Time series of social influence averaged over states, and their normalized versions (see text), are shown for each of the nine U.S. census divisions: a-b) Division 1, New England—Maine, Massachusetts, New Hampshire, and Vermont; c-d) Division 2, Middle Atlantic (Solid line): New Jersey, New York and Pennsylvania. Division 4, West North Central (Dashed line): Iowa, Kansas, Minnesota, Missouri, Nebraska, North Dakota and South Dakota. e-f) Division 3, East North Central (Solid line): Illinois, Indiana, Michigan, Ohio and Wisconsin. Division 5, South Atlantic (Dashed line): Florida, Georgia, Maryland, North Carolina, South Carolina, Virginia and West Virginia. Division 6, East South Central (dotted line): Alabama, Kentucky, Mississippi and Tennessee. Division 7, West South Central (Dash-dot line): Arkansas, Louisiana, Oklahoma and Texas. Division 8, Mountain (Gray solid line): Arizona, Colorado, Idaho, Montana, Nevada, New Mexico, Utah and Wyoming. Division 9, Pacific: Alaska, California, Oregon and Washington (Gray dashed line). The nine U.S. census divisions are clustered according to the correlation between their respective normalized social influence profiles. The corresponding average pairwise correlations are 0.824 and 0.909 for the clusters in Fig 4c-d and Fig 4e-f, respectively. Panel 4g shows the time series of normalized social influence, averaged over all U.S. states. The Z–scores are mapped to colors from white (z = −1.1, below the mean) to black (z = 2.9, above the mean). A clear pattern of high social influence (positive or near-zero Z–scores) follows a period (1920–1980) of low social influence (negative Z–scores). The 1984 break date—separating low from high levels of social contagion—is identified by the Mann-Whitney U-test, which is applied for different potential breaks within the range 1920–2012 (see S1 Fig).
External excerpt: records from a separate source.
(** Turn boolean tests of the code into propositions. *)
Ltac bools :=
  repeat match goal with
  | H : andb _ _ = true |- _ => apply andb_prop in H; destruct H
  | H : orb _ _ = false |- _ => apply orb_false_elim in H; destruct H
  | H : negb _ = true |- _ => apply negb_true_iff in H
  | H : negb _ = false |- _ => apply negb_false_iff in H
  | H : Z.ltb _ _ = true |- _ => apply Z.ltb_lt in H
  | H : Z.ltb _ _ = false |- _ => apply Z.ltb_ge in H
  | H : Z.leb _ _ = true |- _ => apply Z.leb_le in H
  | H : Z.leb _ _ = false |- _ => apply Z.leb_gt in H
  | H : Z.eqb _ _ = true |- _ => apply Z.eqb_eq in H
  | H : Z.eqb _ _ = false |- _ => apply Z.eqb_neq in H
  | H : Z.gtb _ _ = _ |- _ => rewrite Z.gtb_ltb in H
  | H : Z.geb _ _ = _ |- _ => rewrite Z.geb_leb in H
  | H : String.eqb _ _ = true |- _ => apply String.eqb_eq in H
  | H : String.eqb _ _ = false |- _ => apply String.eqb_neq in H
  | H : bool_decide _ = true |- _ => apply bool_decide_eq_true in H
  | H : bool_decide _ = false |- _ => apply bool_decide_eq_false in H
  end.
Fig 5Spatial variation of social influence and its change over time, 1920–2012.
a) Hot spot analysis of social influence for sample maps of US presidential elections (see S2–S25 Figs and S1 Movie for a complete analysis). The colored areas reflect the significance (p-value) of local concentration of social influence for each state. The p-values for each state are derived from a random permutation test of local clustering using the Getis-Ord Local statistic. This analysis was performed with a contiguity spatial weight matrix that indicates whether states share a boundary or not. The variable of concern is the social influence index calculated using Eq 7 in the main text. Low p-values (p-value≤0.1) indicate statistically significant high levels of social influence at a state and its surrounding neighbors (hot spots). High p-values (p-value≥0.9) indicate statistically significant low levels of social influence at a state and its surrounding neighbors (cold spots). b) Heatmap of the correlation coefficients between pairs of election years characterized by their state-level social influence profiles.
Fig 6Stationary distributions for different values of N0 and N1.
Probability distributions of finding the network with k nodes in state 1 at equilibrium for different values of N0 and N1. The number of variable nodes is N = 500.